Systematic reviews and meta-analyses are an important cornerstone of contemporary evidence-based medicine. The large majority summarize published aggregate data, but it is increasingly common that individual participant data (IPD) are obtained from primary studies. As a result, new opportunities arise and more advanced statistical methods are needed to properly analyze the available data. In this course, we discuss how a meta-analysis involving IPD may help to identify sources of heterogeneous treatment effects, to investigate the accuracy of diagnostic tests, to develop clinical prediction models and to externally validate such models. We place particular emphasis on statistical methods for dealing with between-study heterogeneity, and discuss how to interpret corresponding results. The course consists of plenary presentations, small-group discussions, reading assignments, and computer exercises.
This course will introduce participants to the fundamental statistical methods and principles for evidence synthesis and meta-analysis when IPD (Individual Participant/Patient Data) are available from multiple related studies. The course will consider continuous, binary and time-to-event outcomes, and both fixed-effect and random-effects meta-analysis models. Day 1 will focus mainly on the general rationale and advantages of IPD meta-analysis.

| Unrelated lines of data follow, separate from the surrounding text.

(** The error kind of an exception is its class. *)
Inductive kind : Type :=
| KInvalidKeyType | KInvalidUsage | KInvalidOperation | KInvalidKeyValue
| KKeyError | KTypeError | KValueError | KNotImplemented.

Definition kind_of (e : exn) : kind :=
  match e with
  | InvalidJWKType _ => KInvalidKeyType
  | InvalidJWKUsage _ _ => KInvalidUsage
  | InvalidJWKOperation _ _ => KInvalidOperation
  | InvalidJWKValue _ => KInvalidKeyValue
  | KeyError _ => KKeyError
  | TypeError => KTypeError
  | ValueError => KValueError
  | NotImplementedError => KNotImplemented
  end.

Inductive result (A : Type) : Type :=
| Ok (a : A)
| Raise (e : exn).

Arguments Ok {A} a.
Arguments Raise {A} e.

Definition bind {A B : Type} (m : result A) (k : A -> result B) : result B :=
  match m with
  | Ok a => k a
  | Raise e => Raise e
  end.

Notation "'let*' x ':=' m 'in' k" := (bind m (fun x => k))
  (at level 10, x name, m at level 100, k at level 200).

(** [fails_with m k]: the call raised an exception of kind [k]. *)
Definition fails_with {A : Type} (m : result A) (k : kind) : Prop :=
  exists e, m = Raise e /\ kind_of e = k.

(** ** Registries *)

Inductive visibility : Type := Public | Private.

Definition JWKTypesRegistry : list (string * string) :=
  [("EC", "Elliptic Curve");
   ("RSA", "RSA");
   ("oct", "Octet sequence")].

Definition JWKValuesRegistry
  : list (string * list (string * (string * visibility))) :=
  [("EC", [("crv", ("Curve", Public));
           ("x", ("X Coordinate", Public));
           ("y", ("Y Coordinate", Public));
           ("d", ("ECC Private Key", Private))]);
   ("RSA", [("n", ("Modulus", Public));
            ("e", ("Exponent", Public));
            ("d", ("Private Exponent", Private));
            ("p", ("First Prime Factor", Private));
            ("q", ("Second Prime Factor", Private));
            ("dp", ("First Factor CRT Exponent", Private));
            ("dq", ("Second Factor CRT Exponent", Private));
            ("qi", ("First CRT Coefficient", Private))]);
   ("oct", [("k", ("Key Value", Private))])].

Definition JWKParamsRegistry : list (string * (string * visibility)) :=
  [("kty", ("Key Type", Public));
   ("use", ("Public Key Use", Public));
   ("key_ops", ("Key Operations", Public));
   ("alg", ("Algorithm", Public));
   ("kid", ("Key ID", Public));
   ("x5u", ("X.509 URL", Public));
   ("x5c", ("X.509 Certificate Chain", Public));
   ("x5t", ("X.509 Certificate SHA-1 Thumbprint", Public));
   ("x5t#S256", ("X.509 Certificate SHA-256 Thumbprint", Public))].

Definition JWKEllipticCurveRegistry : list (string * string) :=
  [("P-256", "P-256 curve");
   ("P-384", "P-384 curve");
   ("P-521", "P-521 curve")].

Definition JWKUseRegistry : list (string * string) :=
  [("sig", "Digital Signature or MAC");
   ("enc", "Encryption")].

Definition JWKOperationsRegistry : list (string * string) :=
  [("sign", "Compute digital Signature or MAC");
   ("verify", "Verify digital signature or MAC");
   ("encrypt", "Encrypt content");
   ("decrypt", "Decrypt content and validate decryption, if applicable");
   ("wrapKey", "Encrypt key");
   ("unwrapKey", "Decrypt key and validate decryption, if applicable");
   ("deriveKey", "Derive key");
   ("deriveBits", "Derive bits not to be used as a key")].

(** ** Dictionary primitives *)

(** [d.keys()], [d.get(name)] and [name in d] on an ordered dictionary. *)
Definition keys {V : Type} (d : list (string * V)) : list string := map fst d.

Fixpoint assoc_get {V : Type} (name : string) (d : list (string * V))
  : option V :=
  match d with
  | [] => None
  | (n, v) :: d' => if decide (n = name) then Some v else assoc_get name d'
  end.

(** [d[name]] on a finite map raises [KeyError] when [name] is absent. *)
Definition getitem (d : gmap string Value) (name : string) : result Value :=
  match d !! name with
  | Some v => Ok v
  | None => Raise (KeyError name)
  end.

(** [d.update(other)]: the bindings of [other] override those of [d]. *)
Definition dict_update (d other : gmap string Value) : gmap string Value :=
  other ∪ d.

(** [while name in names: names.remove(name)] deletes every occurrence. *)
Fixpoint remove_all (name : string) (names : list string) : list string :=
  match names with
  | [] => []
  | x :: names' =>
      if decide (x = name) then remove_all name names'
      else x :: remove_all name names'
  end.

(** ** The key entity and its construction *)

Record JWK : Type := mkJWK {
  _params : gmap string Value;
  _key : gmap string Value;
  _unknown : gmap string Value
}.

(** One iteration of the loops over a registry's names: a supplied name is
    stored and struck from [names]. *)
Definition extract_step (kwargs : list (string * Value))
    (st : gmap string Value * list string) (name : string)
  : gmap string Value * list string :=
  match assoc_get name kwargs with
  | Some v => (<[name := v]> (fst st), remove_all name (snd st))
  | None => st
  end.

Definition extract (kwargs : list (string * Value)) (registry : list string)
    (st : gmap string Value * list string)
  : gmap string Value * list string :=
  foldl (extract_step kwargs) st registry.

(** [for name in names: ...; while name in names: names.remove(name)].
    The list iterator keeps an index [i] into the list that the body
    shortens; it stops when [i] is past the end of the current list.  Each
    round advances [i], so [length names] rounds of fuel are never used up
    (see [unknown_loop_fuel]). *)
Fixpoint unknown_loop (fuel : nat) (kwargs : list (string * Value))
    (i : nat) (names : list string) (unknown : gmap string Value)
  : result (list string * gmap string Value) :=
  match fuel with
  | O => Ok (names, unknown)
  | S fuel' =>
      match names !! i with
      | None => Ok (names, unknown)
      | Some name =>
          match assoc_get name kwargs with
          | None => Raise (KeyError name)
          | Some v =>
              unknown_loop fuel' kwargs (S i) (remove_all name names)
                (<[name := v]> unknown)
          end
      end
  end.

(** The nested loops over [key_ops]: every entry must compare equal to
    exactly one entry. *)
Definition count_eq (ko : string) (ops : list string) : nat :=
  List.length (List.filter (fun cko => bool_decide (ko = cko)) ops).
(** The import manager is asked for nothing unless the member is rewritten:
    when the transform gives the member back or throws, the manager is as
    it was. *)
Theorem import_manager_untouched_unless_rewritten
    member host im decorator isCore r im' :
  signalInputsTransform member host im decorator isCore = (r, im') ->
  r = Normal member \/ (exists e, r = Throw e) ->
  im' = im.
Proof.
  unfold signalInputsTransform.
  destruct (getDecoratorsOfDeclaration host member) as [ds|e1];
    [|intros [= <- <-]; reflexivity].
  destruct (optionalSome ds _); [intros [= <- <-]; reflexivity|].
  destruct (tryParseSignalInputMapping (nameAndValue member) host isCore)
    as [[mapping|]|e2]; try (intros [= <- <-]; reflexivity).
  destruct (generateNamespaceImport _ im) as [ns im1].
  intros [= <- <-] [Hr|[e Hr]]; [|discriminate].
  injection Hr as Hr. destruct (rewritten_neq _ _ Hr).
Qed.

(** The transform changes a member only for a parsed input: when the
    returned declaration is not the member, the host answered, no reported
    decorator was [Input], the parser yielded a mapping, and the output is
    the member with the decorator built from that mapping in front. *)
Theorem changed_only_for_parsed_input
    member host im decorator isCore out im' :
  signalInputsTransform member host im decorator isCore = (Normal out, im') ->
  out <> member ->
  exists ds mapping,
    getDecoratorsOfDeclaration host member = Normal ds /\
    optionalSome ds (fun d => isAngularDecorator d "Input" isCore) = false /\
    tryParseSignalInputMapping (nameAndValue member) host isCore
    = Normal (Some mapping) /\
    out =
      rewritten member
        (newDecorator (fst (generateNamespaceImport "@angular/core" im))
           mapping decorator) /\
    im' = snd (generateNamespaceImport "@angular/core" im).
Proof.
  unfold signalInputsTransform.
  destruct (getDecoratorsOfDeclaration host member) as [ds|e1]; [|discriminate].
  destruct (optionalSome ds _) eqn:Hsome.
  { intros [= <- <-] Hne. now destruct Hne. }
  destruct (tryParseSignalInputMapping (nameAndValue member) host isCore)
    as [[mapping|]|e2] eqn:Hparse.
  - destruct (generateNamespaceImport _ im) as [ns im1].
    intros [= <- <-] _. exists ds, mapping. auto.
  - intros [= <- <-] Hne. now destruct Hne.
  - discriminate.
Qed.

(** On every path the output keeps the member's name, question token,
    type and initializer, hence what the parser is shown, and its
    modifiers are the member's with at most one node in front. *)
Theorem output_keeps_member member host im decorator isCore out im' :
  signalInputsTransform member host im decorator isCore = (Normal out, im') ->
  ts.name out = ts.name member /\
  ts.questionToken out = ts.questionToken member /\
  ts.type out = ts.type member /\
  ts.initializer out = ts.initializer member /\
  nameAndValue out = nameAndValue member /\
  exists added,
    default [] (ts.modifiers out)
    = (added ++ default [] (ts.modifiers member))%list /\
    length added <= 1.
Proof.
  assert (Hsame :
    ts.name member = ts.name member /\
    ts.questionToken member = ts.questionToken member /\
    ts.type member = ts.type member /\
    ts.initializer member = ts.initializer member /\
    nameAndValue member = nameAndValue member /\
    exists added,
      default [] (ts.modifiers member)
      = (added ++ default [] (ts.modifiers member))%list /\
      length added <= 1).
  { repeat split. exists []. split; [reflexivity|simpl; lia]. }
  unfold signalInputsTransform.
  destruct (getDecoratorsOfDeclaration host member) as [ds|e1]; [|discriminate].
  destruct (optionalSome ds _); [intros [= <- <-]; exact Hsame|].
  destruct (tryParseSignalInputMapping (nameAndValue member) host isCore)
    as [[mapping|]|e2]; [|intros [= <- <-]; exact Hsame|discriminate].
  destruct (generateNamespaceImport _ im) as [ns im1].
  intros [= <- <-]. simpl.
  split; [reflexivity|]. split; [now destruct (ts.questionToken member)|].
  repeat split.
  eexists [_]. split; [reflexivity|simpl; lia].
Qed.
Lemma firstKaggleUrl_some (text : string) :
  forall u, firstKaggleUrl text = Some u -> FirstMatch text u.
Proof.
  induction text as [|c text IH]; intros u.
  - cbn [firstKaggleUrl]. destruct (kaggleUrlAt EmptyString) eqn:E; [|discriminate].
    discriminate.
  - cbn [firstKaggleUrl]. destruct (kaggleUrlAt (String c text)) as [v|] eqn:E.
    + intros [= ->].
      destruct (kaggleUrlAt_sound _ _ E) as (after & Hs & Hu).
      exists EmptyString, after. repeat split; try assumption.
      * simpl. lia.
      * intros u' after' Heq Hu'.
        apply (kaggleUrlAt_longest _ _ E u' after'); [|assumption].
        rewrite Hs. exact Heq.
    + intros H. destruct (IH _ H) as (before & after & -> & Hu & Hleft & Hlong).
      exists (String c before), after. repeat split; try assumption.
      intros before' u' after' Heq Hu'.
      destruct before' as [|d before'].
      * exfalso. simpl in Heq.
        exact (kaggleUrlAt_none _ E u' after' Heq Hu').
      * simpl in Heq. injection Heq as _ Heq. simpl.
        apply le_n_S. now apply (Hleft before' u' after').
Qed.

Lemma firstKaggleUrl_none (text : string) :
  firstKaggleUrl text = None -> NoMatchIn text.
Proof.
  induction text as [|c text IH]; cbn [firstKaggleUrl].
  - destruct (kaggleUrlAt EmptyString) eqn:E; [discriminate|].
    intros _ before u after Heq Hu.
    destruct before; [|discriminate]. simpl in Heq.
    exact (kaggleUrlAt_none _ E u after Heq Hu).
  - destruct (kaggleUrlAt (String c text)) eqn:E; [discriminate|].
    intros H before u after Heq Hu.
    destruct before as [|d before].
    + simpl in Heq. exact (kaggleUrlAt_none _ E u after Heq Hu).
    + simpl in Heq. injection Heq as _ Heq.
      exact (IH H before u after Heq Hu).
Qed.

Lemma app_inv_length (a : string) :
  forall b c d, a +:+ b = c +:+ d -> String.length a = String.length c ->
                a = c /\ b = d.
Proof.
  induction a as [|x a IH]; intros b c d H L; destruct c as [|y c]; simpl in L; try discriminate.
  - simpl in H. auto.
  - simpl in H. injection H as -> H. injection L as L.
    destruct (IH _ _ _ H L) as [-> ->]. auto.
Qed.

Lemma FirstMatch_unique (text u v : string) :
  FirstMatch text u -> FirstMatch text v -> u = v.
Proof.
  intros (bu & au & Hu & Ku & Lu & Gu) (bv & av & Hv & Kv & Lv & Gv).
  assert (L : String.length bu = String.length bv).
  { apply Nat.le_antisymm.
    - apply (Lu bv v av); assumption.
    - apply (Lv bu u au); assumption. }
  rewrite Hu in Hv.
  destruct (app_inv_length _ _ _ _ Hv L) as [_ E].
  assert (L2 : String.length u = String.length v).
  { apply Nat.le_antisymm.
    - apply (Gv u au); [now symmetry | assumption].
    - apply (Gu v av); assumption. }
  now destruct (app_inv_length _ _ _ _ E L2).
Qed.

Lemma firstKaggleUrl_iff (text u : string) :
  firstKaggleUrl text = Some u <-> FirstMatch text u.
Proof.
  split; [apply firstKaggleUrl_some|].
  intros H. destruct (firstKaggleUrl text) as [v|] eqn:E.
  - apply firstKaggleUrl_some in E. f_equal. now apply (FirstMatch_unique text).
  - apply firstKaggleUrl_none in E.
    destruct H as (b & a & Ht & Hu & _). now destruct (E b u a Ht).
Qed.

Lemma countChar_app (c : ascii) (a b : string) :
  countChar c (a +:+ b) = countChar c a + countChar c b.
Proof. induction a as [|d a IH]; simpl; [reflexivity | rewrite IH; lia]. Qed.

Lemma allUrlChars_no_lf (s : string) :
  allUrlChars s = true -> countChar Js.lfChar s = 0.
Proof.
  induction s as [|c s IH]; simpl; [reflexivity|].
  intros H. apply andb_true_iff in H as [H1 H2]. rewrite (IH H2).
  destruct (Ascii.eqb c Js.lfChar) eqn:E; [|reflexivity].
  apply Ascii.eqb_eq in E. subst c. discriminate.
Qed.

Lemma IsKaggleUrl_no_lf (u : string) : IsKaggleUrl u -> countChar Js.lfChar u = 0.
Proof.
  intros (scheme & path & Hs & -> & _ & Ha).
  rewrite !countChar_app, (allUrlChars_no_lf _ Ha).
  destruct Hs as [-> | ->]; reflexivity.
Qed.

Lemma runRecord_one_line (ts u : string) :
  countChar Js.lfChar ts = 0 -> IsKaggleUrl u -> countChar Js.lfChar (runRecord ts u) = 1.
Proof.
  intros Ht Hu. unfold runRecord. rewrite !countChar_app, Ht, (IsKaggleUrl_no_lf _ Hu).
  reflexivity.
Qed.

Lemma IsKaggleUrl_truthy (u : string) : IsKaggleUrl u -> Js.truthy u = true.
Proof. intros (scheme & path & [-> | ->] & -> & _). all: reflexivity. Qed.

(** C3, amended.  After a push that succeeded, the run URL is the first
    match of the pattern in the standard output of the tool, the leftmost
    and longest there; the error stream is not scanned.  When there is
    such a match, the one line made of the time stamp, a bar between
    spaces and the URL is appended to the run log, and the command reports
    the run.  When there is none, the log is left as it is and the command
    still ends normally.  One of the two always holds. *)
Theorem recordPush_first_stdout_url (ts : string) (res : ExecResult) (log : option string) :
  (forall u, FirstMatch (stdout res) u ->
      recordPush ts res log = (appendFile log (runRecord ts u), Some u)
      /\ pushRun ts (Some res) log = (appendFile log (runRecord ts u), RunTriggered u)
      /\ (countChar Js.lfChar ts = 0 -> countChar Js.lfChar (runRecord ts u) = 1))
  /\ (NoMatchIn (stdout res) ->
      recordPush ts res log = (log, None)
      /\ pushRun ts (Some res) log = (log, PushFinished))
  /\ ((exists u, FirstMatch (stdout res) u) \/ NoMatchIn (stdout res))
  /\ (forall err,
        recordPush ts (mkResult (code res) (stdout res) err) log = recordPush ts res log).
Proof.
  split; [|split; [|split]].
  - intros u H. pose proof H as (_ & _ & _ & Hu & _).
    apply firstKaggleUrl_iff in H.
    unfold pushRun, recordPush. rewrite H, (IsKaggleUrl_truthy _ Hu).
    repeat split. intros Ht. now apply runRecord_one_line.
  - intros H. unfold pushRun, recordPush.
    destruct (firstKaggleUrl (stdout res)) as [u|] eqn:E; [|now split].
    apply firstKaggleUrl_iff in E as (b & a & Ht & Hu & _).
    now destruct (H b u a Ht).
  - destruct (firstKaggleUrl (stdout res)) as [u|] eqn:E.
    + left. exists u. now apply firstKaggleUrl_iff.
    + right. now apply firstKaggleUrl_none.
  - reflexivity.
Qed.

Day 2 will focus on the synthesis of IPD from randomised trials of interventions, where the aim is to quantify a treatment effect (usually in the presence of between-study heterogeneity) or to identify treatment effect modifiers (interactions) for stratified medicine. Day 3 will focus on key differences and potential objectives of IPD meta-analysis of observational studies, where the aim is to identify prognostic factors or to develop/validate a risk prediction (prognostic) model. Day 4 will focus on statistical methods for developing and validating risk prediction models in IPD meta-analysis. On Day 5, students will prepare a protocol for a case study and discuss this with their peers.
The key messages will be illustrated with real examples throughout, and participants will conduct a variety of IPD analyses within R, to practise the key methods and reinforce the learning points. By the end of the course, you should be able to:
- Explain the rationale for performing an individual participant data meta-analysis (IPD-MA)
- Understand the advantages, limitations and key characteristics of IPD-MA in intervention, diagnostic and prognostic research
- Understand the relevance of between-study heterogeneity, and be familiar with statistical methods for investigating and reporting this
- Be familiar with statistical methods for summarizing relative treatment effects and exploring the presence of treatment-covariate interaction
- Be familiar with statistical methods for developing and validating clinical prediction models using IPD from multiple studies or settings
- Be familiar with statistical methods for investigating and comparing diagnostic test accuracy using IPD
- Interpret and critically appraise the results from an IPD-MA
Meta-analysis of individual participant data: rationale, conduct, and reporting. BMJ 2010:340;c221.
Get real in individual participant data (IPD) meta-analysis: a review of the methodology. Res Synth Methods 2015:6;293-309.
We expect participants to have a basic knowledge about the principles of intervention research, diagnostic research, prognostic research, systematic reviews and meta-analysis. Some basic knowledge of R is helpful (but not required).